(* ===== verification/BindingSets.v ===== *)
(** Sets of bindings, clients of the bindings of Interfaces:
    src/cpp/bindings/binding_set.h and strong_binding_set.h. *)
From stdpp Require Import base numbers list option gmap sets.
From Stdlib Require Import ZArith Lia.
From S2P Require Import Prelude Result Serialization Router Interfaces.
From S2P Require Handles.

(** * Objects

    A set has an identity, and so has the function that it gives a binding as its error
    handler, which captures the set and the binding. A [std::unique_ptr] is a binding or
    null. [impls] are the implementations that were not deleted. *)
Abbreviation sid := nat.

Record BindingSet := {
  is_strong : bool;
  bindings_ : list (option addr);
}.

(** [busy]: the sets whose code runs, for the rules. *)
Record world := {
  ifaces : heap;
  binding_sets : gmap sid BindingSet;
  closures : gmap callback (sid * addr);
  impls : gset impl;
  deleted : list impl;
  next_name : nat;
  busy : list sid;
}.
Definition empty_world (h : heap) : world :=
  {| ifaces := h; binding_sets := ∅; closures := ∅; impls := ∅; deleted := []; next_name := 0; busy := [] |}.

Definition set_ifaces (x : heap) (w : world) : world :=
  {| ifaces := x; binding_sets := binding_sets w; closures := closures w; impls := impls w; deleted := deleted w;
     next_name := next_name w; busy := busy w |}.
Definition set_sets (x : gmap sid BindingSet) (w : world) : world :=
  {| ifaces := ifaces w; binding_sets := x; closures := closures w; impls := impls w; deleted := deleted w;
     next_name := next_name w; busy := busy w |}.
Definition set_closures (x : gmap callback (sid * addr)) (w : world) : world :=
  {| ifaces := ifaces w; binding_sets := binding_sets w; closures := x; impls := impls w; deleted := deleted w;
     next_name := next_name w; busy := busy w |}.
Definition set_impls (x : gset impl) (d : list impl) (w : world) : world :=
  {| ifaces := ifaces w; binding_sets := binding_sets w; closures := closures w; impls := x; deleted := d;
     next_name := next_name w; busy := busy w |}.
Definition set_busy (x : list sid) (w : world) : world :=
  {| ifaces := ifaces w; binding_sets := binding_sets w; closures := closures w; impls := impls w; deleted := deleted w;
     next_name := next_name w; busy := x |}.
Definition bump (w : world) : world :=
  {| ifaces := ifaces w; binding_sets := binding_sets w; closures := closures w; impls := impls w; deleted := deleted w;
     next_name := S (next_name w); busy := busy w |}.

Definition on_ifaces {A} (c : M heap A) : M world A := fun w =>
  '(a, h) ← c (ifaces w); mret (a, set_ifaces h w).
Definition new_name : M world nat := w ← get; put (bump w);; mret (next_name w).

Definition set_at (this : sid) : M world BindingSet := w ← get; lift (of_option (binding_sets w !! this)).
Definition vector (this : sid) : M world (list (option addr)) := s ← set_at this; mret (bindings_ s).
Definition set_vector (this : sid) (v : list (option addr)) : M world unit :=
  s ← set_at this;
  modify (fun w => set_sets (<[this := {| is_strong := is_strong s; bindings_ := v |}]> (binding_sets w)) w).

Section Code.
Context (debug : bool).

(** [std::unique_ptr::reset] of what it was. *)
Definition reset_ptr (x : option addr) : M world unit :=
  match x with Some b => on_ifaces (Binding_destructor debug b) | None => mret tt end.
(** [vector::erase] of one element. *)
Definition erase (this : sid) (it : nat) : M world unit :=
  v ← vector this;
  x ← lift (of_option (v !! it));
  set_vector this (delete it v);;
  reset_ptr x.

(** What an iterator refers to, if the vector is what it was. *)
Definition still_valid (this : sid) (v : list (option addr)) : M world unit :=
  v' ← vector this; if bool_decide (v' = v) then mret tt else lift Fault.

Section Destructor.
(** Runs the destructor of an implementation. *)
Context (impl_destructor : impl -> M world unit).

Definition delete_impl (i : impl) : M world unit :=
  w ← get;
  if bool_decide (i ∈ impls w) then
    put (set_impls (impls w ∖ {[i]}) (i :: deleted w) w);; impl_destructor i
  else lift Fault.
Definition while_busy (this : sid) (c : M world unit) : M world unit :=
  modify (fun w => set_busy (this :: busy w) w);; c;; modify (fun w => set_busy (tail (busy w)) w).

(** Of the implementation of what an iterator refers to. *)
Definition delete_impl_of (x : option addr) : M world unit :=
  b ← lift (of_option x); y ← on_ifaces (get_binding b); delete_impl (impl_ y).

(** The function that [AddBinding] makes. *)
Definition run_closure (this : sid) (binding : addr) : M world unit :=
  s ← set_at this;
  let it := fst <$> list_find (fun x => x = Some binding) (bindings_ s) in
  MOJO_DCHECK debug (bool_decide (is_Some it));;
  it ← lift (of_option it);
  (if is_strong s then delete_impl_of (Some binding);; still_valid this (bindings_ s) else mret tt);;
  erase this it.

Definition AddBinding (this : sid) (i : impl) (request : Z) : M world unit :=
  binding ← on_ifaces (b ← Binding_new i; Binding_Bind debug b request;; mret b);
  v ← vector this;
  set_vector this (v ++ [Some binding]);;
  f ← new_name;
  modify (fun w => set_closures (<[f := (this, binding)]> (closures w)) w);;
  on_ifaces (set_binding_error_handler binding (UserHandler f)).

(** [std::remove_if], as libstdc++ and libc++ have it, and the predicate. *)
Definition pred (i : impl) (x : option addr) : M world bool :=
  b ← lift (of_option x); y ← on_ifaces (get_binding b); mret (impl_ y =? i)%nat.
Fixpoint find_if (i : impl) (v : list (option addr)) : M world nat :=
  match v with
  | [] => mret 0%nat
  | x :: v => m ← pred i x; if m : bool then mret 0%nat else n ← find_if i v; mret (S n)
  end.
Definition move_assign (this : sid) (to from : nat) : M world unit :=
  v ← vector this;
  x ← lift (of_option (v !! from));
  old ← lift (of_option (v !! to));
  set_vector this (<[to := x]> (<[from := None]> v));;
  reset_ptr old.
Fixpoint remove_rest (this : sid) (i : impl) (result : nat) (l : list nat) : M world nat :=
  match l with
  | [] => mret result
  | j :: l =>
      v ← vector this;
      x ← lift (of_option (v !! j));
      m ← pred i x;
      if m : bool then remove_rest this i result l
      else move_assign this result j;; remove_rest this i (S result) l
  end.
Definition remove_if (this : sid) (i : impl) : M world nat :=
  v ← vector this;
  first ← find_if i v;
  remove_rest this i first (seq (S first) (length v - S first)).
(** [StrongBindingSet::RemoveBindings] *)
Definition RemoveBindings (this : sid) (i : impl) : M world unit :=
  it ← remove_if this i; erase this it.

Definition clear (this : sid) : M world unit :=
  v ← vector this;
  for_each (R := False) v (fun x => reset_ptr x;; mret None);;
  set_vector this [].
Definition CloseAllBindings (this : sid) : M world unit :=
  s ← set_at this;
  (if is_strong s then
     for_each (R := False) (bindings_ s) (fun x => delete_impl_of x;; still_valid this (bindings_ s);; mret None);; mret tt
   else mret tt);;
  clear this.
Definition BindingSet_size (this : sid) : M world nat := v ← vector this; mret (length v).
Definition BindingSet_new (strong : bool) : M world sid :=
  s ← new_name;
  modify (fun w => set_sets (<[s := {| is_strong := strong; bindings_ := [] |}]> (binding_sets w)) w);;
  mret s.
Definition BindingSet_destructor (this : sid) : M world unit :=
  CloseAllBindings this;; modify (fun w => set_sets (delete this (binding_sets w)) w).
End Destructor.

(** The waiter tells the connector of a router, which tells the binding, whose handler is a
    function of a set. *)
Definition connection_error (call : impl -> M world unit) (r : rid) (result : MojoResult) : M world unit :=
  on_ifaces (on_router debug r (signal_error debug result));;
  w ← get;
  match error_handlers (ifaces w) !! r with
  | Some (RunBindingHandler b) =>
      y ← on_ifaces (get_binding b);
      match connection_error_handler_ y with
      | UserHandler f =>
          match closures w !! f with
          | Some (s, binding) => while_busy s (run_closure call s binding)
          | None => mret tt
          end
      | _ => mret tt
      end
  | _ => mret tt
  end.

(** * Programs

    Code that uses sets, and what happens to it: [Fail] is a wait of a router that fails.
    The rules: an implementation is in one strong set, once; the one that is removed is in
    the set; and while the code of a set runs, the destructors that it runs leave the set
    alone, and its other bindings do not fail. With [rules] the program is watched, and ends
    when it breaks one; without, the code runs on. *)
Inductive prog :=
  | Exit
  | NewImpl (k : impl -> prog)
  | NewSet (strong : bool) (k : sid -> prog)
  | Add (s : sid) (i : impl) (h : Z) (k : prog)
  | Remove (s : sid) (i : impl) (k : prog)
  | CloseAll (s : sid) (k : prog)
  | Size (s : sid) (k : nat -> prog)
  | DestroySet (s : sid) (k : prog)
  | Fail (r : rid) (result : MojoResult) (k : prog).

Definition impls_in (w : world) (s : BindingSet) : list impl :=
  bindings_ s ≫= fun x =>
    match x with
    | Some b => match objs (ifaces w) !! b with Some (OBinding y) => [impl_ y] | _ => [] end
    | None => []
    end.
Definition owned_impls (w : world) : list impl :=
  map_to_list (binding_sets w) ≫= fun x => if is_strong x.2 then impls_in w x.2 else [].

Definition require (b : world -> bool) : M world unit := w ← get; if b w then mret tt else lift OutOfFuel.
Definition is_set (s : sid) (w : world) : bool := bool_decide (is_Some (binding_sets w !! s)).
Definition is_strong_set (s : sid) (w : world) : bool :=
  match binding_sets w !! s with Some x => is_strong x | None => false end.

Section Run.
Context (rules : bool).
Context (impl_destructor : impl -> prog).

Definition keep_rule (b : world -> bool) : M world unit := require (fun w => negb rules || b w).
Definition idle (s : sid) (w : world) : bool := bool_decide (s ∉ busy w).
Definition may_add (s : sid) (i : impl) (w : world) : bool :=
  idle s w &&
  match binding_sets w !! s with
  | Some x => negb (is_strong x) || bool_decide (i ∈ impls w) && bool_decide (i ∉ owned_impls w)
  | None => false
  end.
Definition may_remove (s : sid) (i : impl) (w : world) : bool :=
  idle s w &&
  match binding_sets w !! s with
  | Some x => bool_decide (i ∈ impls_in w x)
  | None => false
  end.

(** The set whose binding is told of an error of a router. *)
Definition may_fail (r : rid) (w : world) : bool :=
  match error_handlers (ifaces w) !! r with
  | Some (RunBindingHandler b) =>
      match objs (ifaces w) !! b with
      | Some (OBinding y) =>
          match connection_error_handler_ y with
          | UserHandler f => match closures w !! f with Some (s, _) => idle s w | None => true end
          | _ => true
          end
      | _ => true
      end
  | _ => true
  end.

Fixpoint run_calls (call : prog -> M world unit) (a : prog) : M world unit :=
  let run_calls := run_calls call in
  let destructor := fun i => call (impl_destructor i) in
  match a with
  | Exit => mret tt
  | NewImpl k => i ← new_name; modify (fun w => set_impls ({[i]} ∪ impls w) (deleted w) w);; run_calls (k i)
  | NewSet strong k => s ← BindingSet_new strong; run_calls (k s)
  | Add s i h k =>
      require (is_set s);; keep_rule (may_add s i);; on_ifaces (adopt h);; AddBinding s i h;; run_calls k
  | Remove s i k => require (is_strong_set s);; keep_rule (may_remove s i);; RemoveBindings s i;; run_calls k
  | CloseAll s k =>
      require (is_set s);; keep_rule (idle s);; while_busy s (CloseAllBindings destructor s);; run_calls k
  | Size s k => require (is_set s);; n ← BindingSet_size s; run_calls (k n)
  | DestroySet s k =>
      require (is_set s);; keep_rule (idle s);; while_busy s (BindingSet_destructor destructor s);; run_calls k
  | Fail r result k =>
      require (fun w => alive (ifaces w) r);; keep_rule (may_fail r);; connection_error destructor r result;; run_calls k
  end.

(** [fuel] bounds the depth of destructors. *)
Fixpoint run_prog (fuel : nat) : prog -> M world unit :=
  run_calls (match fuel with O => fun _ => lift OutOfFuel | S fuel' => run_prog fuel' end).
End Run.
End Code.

§ **Task brief**
Everything from the line with "old ← lift (of_option (v !! to));" through the line with "x ← lift (of_option (v !! j));" in the listing above must be retyped exactly, with nothing added.

§ **Answer to this task**
  old ← lift (of_option (v !! to));
  set_vector this (<[to := x]> (<[from := None]> v));;
  reset_ptr old.
Fixpoint remove_rest (this : sid) (i : impl) (result : nat) (l : list nat) : M world nat :=
  match l with
  | [] => mret result
  | j :: l =>
      v ← vector this;
      x ← lift (of_option (v !! j));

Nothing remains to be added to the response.